(* ===== verification/Prelude.v ===== *)
(** * A verification library for the OneCloud control plane

    OneCloud is a cloud management platform written in Go: services (region, glance,
    keystone clients, scheduler, host and baremetal agents) that share a common layer under
    pkg/cloudcommon and pkg/appsrv and small libraries under pkg/util.  A request
    enters a service through the router and the worker pools (pkg/appsrv), is
    authorised by the policy manager (pkg/cloudcommon/policy over pkg/util/rbacutils and
    pkg/util/hashcache), takes locks on the objects it changes
    (pkg/cloudcommon/db/lockman), reserves quota (pkg/cloudcommon/db/quotas with the
    quota types of the compute and image services), and, for a new machine, asks the
    scheduler for hosts (pkg/scheduler: a service with queues and caches around the predicates, tags and conditions of
    pkg/scheduler/algorithm and pkg/util/conditionparser) or deals out the disks of a physical
    machine (pkg/compute/baremetal), and takes addresses from networks
    (pkg/compute/models/networks.go).  Work that takes long is a tree of tasks
    (pkg/cloudcommon/db/taskman).  Background work is started by the cron manager
    (pkg/cloudcommon/cronman).  The agents speak raw Ethernet and ARP
    (pkg/util/ethernet), answer DHCP and TFTP requests (pkg/util/dhcp, pkg/util/tftp) and pin processes to processors
    (pkg/util/cgrouputils).  The library models these parts; database access, HTTP and the drivers of remote clouds are outside.

    ** Conventions

    Go code is translated function by function, under the names of the source.  A
    function that can fail has the type [outcome]: a value, an error, a panic, or
    exhausted fuel; [let!] sequences outcomes.  Slices are lists; out-of-range indexing
    is [Panic].  A Go map whose iteration order is visible is an association list in
    the order of one iteration and the theorems hold for every order; otherwise it is a
    [gmap].  Where the code shares memory the model has a heap (the slices of the policy
    decoder, the records of the lock manager, the workers).  Integers are [Z], wrapped
    to their width where the code can overflow ([int64_wrap], [uint_wrap]).  Concurrent code is an
    executable transition function over events, each the code between two points where
    another goroutine can run; theorems about it are by induction on the event list.
    Third-party code and the clock are parameters (hash digests, the CRC, compiled
    regular expressions, the sorting library, the identity service, scheduler
    predicates), with the documented behaviour that is relied on as hypotheses.

    ** Files

    - Prelude: outcomes, machine integers, the joined-string and list lemmas.
    - SortedStrings (stringutils2/sortedstrings.go): sorted slices.  The binary search is
      correct and terminates; [Split] and [Merge] compute the set operations.
    - Rbac (rbacutils/rabc.go): rules, the rule matcher, compaction, decoding and
      encoding of policies, explanation, matching of users.
      RbacMatch: the rule found is the best match and does not depend on rule
      order; compaction keeps every match covered; its decision can depend on the
      order of equal rules, and it panics on rules of different depth.
      RbacCodec: decoding through shared slices against decoding by value, the
      corruption of siblings at five or more levels, and the encode/decode round trip.
    - HashCache (hashcache/cache.go): the three-probe cache; a hit is always the
      last value stored under the key and not expired.
    - Policy (cloudcommon/policy: policy.go, defaults.go, resources.go): the manager,
      its cache, fetching in pages, synchronisation, explanation.
      PolicyDecision: what is decided in the admin and the user scope, independence of map order.
      PolicyCache: calls of [Allow] and synchronisations taken apart into steps.  Between synchronisations
      the answers are those of the current policies, unless a call that overlapped the last
      synchronisation stored its decision after it; fetching
      ends with every policy, colliding cache keys, the panics of explanation.
    - Quotas (db/quotas: quotas.go, memorystore.go, handler.go): the manager over the class [IQuota];
      ComputeQuota and ImageQuota are its instances (compute/models/quotas.go,
      image/models/quotas.go).  QuotaSafety, proved from the class: concurrent
      requests of up to 2^61 never overcommit a quota, larger ones can, and cancellation undoes a reservation.
    - LockMan (lockman: inmemory.go, fifo.go, lockman.go): records, waiting queue, condition
      variable and table as a transition system, with the race between looking a
      record up and locking it.  LockSafety: mutual exclusion and absence of lost
      wake-ups for runs without that race.
    - Ring, Workers, Radix (appsrv: ring.go, workers.go, radix.go): the ring refines a
      bounded queue; the worker pool never exceeds its size and starts tasks in
      order, with the schedule that leaves a task behind; the router finds
      every route it was given.
    - Score, Scheduler, SchedulerProofs (scheduler/core: score/score.go, types.go,
      generic_scheduler.go, resource.go): score buckets and the host order, filtering, selection of
      hosts.  Selection fills hosts within their capacities and meets the requested
      count exactly when it can; filtering keeps exactly the fitting candidates.
    - DiskConfig, DiskLayout (compute/baremetal: diskconfig.go, types.go): RAID layouts use each disk
      once and meet their configurations; the allocation check is sound, and changes the configurations
      for the next check.
    - Ethernet, Arp (util/ethernet: ethernet.go, vlan.go, arp/arp.go): round trips of tags, frames, check
      sequences and packets, and the overflow of the ARP buffer length.
    - Heap, Cronman (Go's container/heap; cloudcommon/cronman/cronman.go): binary heaps for any
      strict weak order, and the loop that runs periodic jobs: the timer is never late, every
      due job runs once when the timers move forward, adding to a started manager blocks.
    - Netutils (vendor/yunion.io/x/pkg/util/netutils): IPv4 addresses, ranges and prefixes at
      32 bits; printing and parsing, prefixes as aligned blocks.
    - Networks (compute/models: networks.go, guestnetworks.go, hosts.go, hostnetworks.go, reservedips.go,
      loadbalancernetworks.go, groupnetworks.go): the tables of addresses and the requests on networks as functions on
      the database.  NetworkAlloc: the allocation of an address on every branch.
      NetworkSafety, NetworkOps: the invariant of the tables, and each operation.  NetworkReach: after
      any sequence of the requests of [request] no address is used twice and the capacity of a network is exact; what
      these leave out, each with the run that shares an address: unusual forms of addresses, failed queries, splits
      that strand addresses, creations that interleave.
    - Tasks (cloudcommon/db/taskman): tasks, subtasks, stages, dispatch and notification.
      TaskProofs: under every interleaving the last subtask wakes its parent, which can be woken
      several times; the last result decides; the failure of an only subtask travels up; the parent cannot be forged.
    - Dhcp, DhcpProofs (util/dhcp: packet.go, helpers.go): packets, options and replies.  Options
      survive a packet; those added to a reply after padding do so only when there is no padding;
      which classless routes are packed as RFC 3442 asks.
    - Tftp, TftpProofs (util/tftp/tftp.go): requests and transfers; the server with the packets it sends and reads, and a
      network that loses, repeats, delays and reorders them both ways.  The client has a prefix of the file
      under every fault and the whole file after a success, and a client that answers in time gets it.
    - Condition (util/conditionparser/parser.go): the interpreter of scheduling conditions over JSON documents.
      ConditionTypes: a checker for conditions, and that what it accepts does not panic.
      ConditionProofs: families of fields, conditions on arrays, evaluation order.
    - Schedtag, SchedtagProofs (compute/models: schedtags.go, schedpolicies.go, dynamicschedtags.go;
      scheduler/algorithm/predicates: schedtag_helper.go): tags of requests and hosts.  Policies, request, defaults
      and dynamic rules together decide a host; a tag named by identifier escapes the policies.
    - SchedInfo, Unit (scheduler/api/sched.go; scheduler/core/context.go, algorithm/predicates/predicates.go): a request, and
      the tables of capacities, scores, shared counters and logs that its checks write to.
      Storages, HostDesc, Candidates (compute/models/storages.go; scheduler/cache/candidate): descriptions of hosts and
      machines.  HostDescProofs: what a description gives as free is exact for the rows it was built from, whatever guests
      the options ignore.
    - CommonPredicates, GuestPredicates, BaremetalPredicates, Predicates (scheduler/algorithm/predicates): every
      predicate of guests and of machines, behind the class [SchedPredicate].
      Schedule (scheduler/core/generic_scheduler.go, algorithm/priorities): the parallel filter as interleaved steps, with
      the meeting of two checks inside a predicate that writes without a lock, which ends the process, the
      priorities, the selection, the result of one request.
      CapacityProofs, PredicateLocality, ScheduleProofs, Pipeline: capacities; predicates write only for their candidate, which
      is the class [LocalPredicates]; the filter; the selection.
      Overcommit, DiskPlacement, BaremetalFit, SchedulerTheorems: the filter is deterministic as long as the
      process is not ended, and what a request is given fits, disk by disk and machine by machine.
    - CandidateCache, CandidateManager (scheduler/cache, scheduler/data_manager/candidate_manager.go, and the store and the
      pool they use): cached descriptions, and the pool of hidden hosts.  CandidateCacheProofs: their contents.
      SchedService (scheduler/manager: task_queue.go, scheduler.go, expire_queue.go): tasks, queues and batches of notices
      as events.  SchedAnswers (scheduler/handler: handler.go, backup_helper.go): answers.  SchedHistory
      (scheduler/manager: task_history.go, completed_queue.go): the history refines the list of all requests.
      SchedSystem: the service with the database and with the region, which creates the promised guests and tells of them;
      the class [SoundSchedule] is what the service asks of a scheduler.
      SchedSafety, SchedEvents, SchedReturn, TaskQueueProofs, BackupProofs: the invariants, and each event.
      SchedServiceTheorems: the configured scheduler is an instance of [SoundSchedule], so hosts are never overcommitted across
      requests; hosts come back unless notices are merged; tasks are answered once and in order; backup pairs.
    - CpuSet, CpuSetProofs (util/cgrouputils: cpuutils.go, cpusetutils.go): CPU sets as strings and the balancing of
      processes.  Balancing deals the processes out one by one, each to a least loaded processor; the parser loses the ends
      of ranges, and balancing panics on them.

    ** Fuel and bounds

    The binary search, the page loop of [fetchPolicies], [SelectHosts],
    [CalculateLayout], the sifting loops of the heap and the scanner of policy conditions carry fuel.  The theorems about the first four give the
    fuel that is enough (the length of the slice, the number of policies, the number of
    machines requested, the number of storages) and conclude that it is not exhausted; the sifting
    loops are given the length of the slice, which bounds every path, and the scanner
    the length of its text and consumes a character a step.  A TFTP transfer is given the length of the
    file, the collection of a family of fields the size of the document, both shown to be
    enough.  The scan for a free address is given
    the size of the range, the notification of a remote parent seven requests, both shown to be
    enough.  A request to the scheduler is given one round of selection more than the guests it asks for, and trimming a list
    of the history the length of the list, both shown to be enough.  The loop that draws interface names has no bound in the code; its fuel is a
    parameter.

    ** Runs of the scheduler service

    The theorems on overcommitment and on returning hosts are about runs in which requests are suggestions or ask for guests
    on premises without devices, notices come from creations, a batch is not abandoned at its timeout, a full load enters
    what it has read at once and candidates are asked for dirtiness as soon as they are listed ([considered]).  The options that
    ignore guests are free.  Outside of these runs hosts can be overcommitted; SchedServiceTheorems has the
    runs that show it for other notices, for loads that overlap creations and for lists that grow old.

    ** Not modelled

    The other database models and the stage methods of tasks, HTTP servers and clients, the command line tools, the
    host and baremetal agents, the SDK wrappers of other clouds and vendored packages:
    their behaviour is that of databases, processes and remote services.  Splitting
    a volume by textual percentages uses floating point and is a parameter.  Of the scheduler, the reserved pools, which
    nothing creates, the lists for administrators, the forecast and the Kubernetes extender are left out. *)

From stdpp Require Export base list gmap strings sorting.
From Stdlib Require Export ZArith.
○ ○ ○ ○ ○
- **WHAT THE TASK ASKS**: Answer with one number only, the count of lines in the listing that hold the word "more".

- **SOLUTION FOR THIS PROBLEM**: 2